Fixpoint loadTable (t : list (string * list SearchResult)) (h : Heap)
    : Table * Heap :=
  match t with
  | [] => ([], h)
  | (keyword, os) :: rest =>
      let '(refs, h1) := loadObjects os h in
      let '(a, h2) := newArray refs h1 in
      let '(t', h3) := loadTable rest h2 in
      ((keyword, a) :: t', h3)
  end.

Definition emptyHeap : Heap := {| objects := []; arrays := [] |}.

Definition moduleTable : Table := fst (loadTable mockSearchResults emptyHeap).
Definition moduleHeap : Heap := snd (loadTable mockSearchResults emptyHeap).

(** A table read back as values. *)
Definition tableValues (h : Heap) (t : Table) : list (string * list SearchResult) :=
  map (fun kv => (fst kv, deref h (readArray h (snd kv)))) t.

(** [h'] keeps every object and array of [h] as it was. *)
Definition preserves (h h' : Heap) : Prop :=
  (forall r o, nth_error (objects h) r = Some o ->
               nth_error (objects h') r = Some o) /\
  (forall r a, nth_error (arrays h) r = Some a ->
               nth_error (arrays h') r = Some a).

(** [h'] is [h] with objects and arrays added at the end. *)
Definition extends (h h' : Heap) : Prop :=
  (exists os, objects h' = (objects h ++ os)%list) /\
  (exists ars, arrays h' = (arrays h ++ ars)%list).

(** Every reference of the list denotes an object of [h]. *)
Definition validRefs (h : Heap) (refs : list ObjRef) : Prop :=
  Forall (fun r => r < length (objects h)) refs.

(** The array exists in [h] and holds valid references. *)
Definition validArray (h : Heap) (a : ArrRef) : Prop :=
  a < length (arrays h) /\ validRefs h (readArray h a).

Definition validTable (h : Heap) (t : Table) : Prop :=
  Forall (fun kv => validArray h (snd kv)) t.

End SearchStore.

(* ================================================================== *)
(** ** src/lib/openrouter.ts *)

Module OpenRouter.
Import Exn.
Import Json.
Import Search.

Inductive Role : Type := system | user | assistant.

Record ChatMessage : Type := mkChatMessage {
  role : Role;
  content : string
}.

Record Usage : Type := mkUsage {
  prompt_tokens : nat;
  completion_tokens : nat;
  total_tokens : nat
}.

(** [ChatResponse]; its [content] field is [responseContent] here.
    Both fields hold whatever the reply held: nothing checks that the
    content is a string. *)
Record ChatResponse : Type := mkChatResponse {
  responseContent : Value;
  usage : Value
}.

(** An [OpenRouterClient] object: its identity ([ident], the number of
    clients constructed before it) and its private [apiKey], which no
    method assigns after the constructor.  [baseUrl] and [model] are
    the same for every instance. *)
Record OpenRouterClient : Type := mkClient {
  ident : nat;
  apiKey : string
}.

Definition baseUrl : string := "https://openrouter.ai/api/v1".
Definition model : string := "deepseek/deepseek-chat".

(** The request [chat] sends: the URL, the two headers that vary, and
    of the body the model and the messages (its [temperature],
    [max_tokens] and [stream] are constants). *)
Record FetchRequest : Type := mkFetchRequest {
  requestUrl : string;
  authorization : string;
  referer : string;
  requestModel : string;
  messages : list ChatMessage
}.

(** The body of the backend's reply: not JSON at all (with the message
    of the parse error), or any JSON value. *)
Inductive Body : Type :=
| NotJson (parseError : string)
| IsJson (data : Json).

• _What is required_
Please copy, exactly as written, every line in the listing above from the line with "Definition moduleHeap : Heap" up to and including the line with "Definition validRefs (h".

• _Solution below_
Definition moduleHeap : Heap := snd (loadTable mockSearchResults emptyHeap).

(** A table read back as values. *)
Definition tableValues (h : Heap) (t : Table) : list (string * list SearchResult) :=
  map (fun kv => (fst kv, deref h (readArray h (snd kv)))) t.

(** [h'] keeps every object and array of [h] as it was. *)
Definition preserves (h h' : Heap) : Prop :=
  (forall r o, nth_error (objects h) r = Some o ->
               nth_error (objects h') r = Some o) /\
  (forall r a, nth_error (arrays h) r = Some a ->
               nth_error (arrays h') r = Some a).

(** [h'] is [h] with objects and arrays added at the end. *)
Definition extends (h h' : Heap) : Prop :=
  (exists os, objects h' = (objects h ++ os)%list) /\
  (exists ars, arrays h' = (arrays h ++ ars)%list).

(** Every reference of the list denotes an object of [h]. *)
Definition validRefs (h : Heap) (refs : list ObjRef) : Prop :=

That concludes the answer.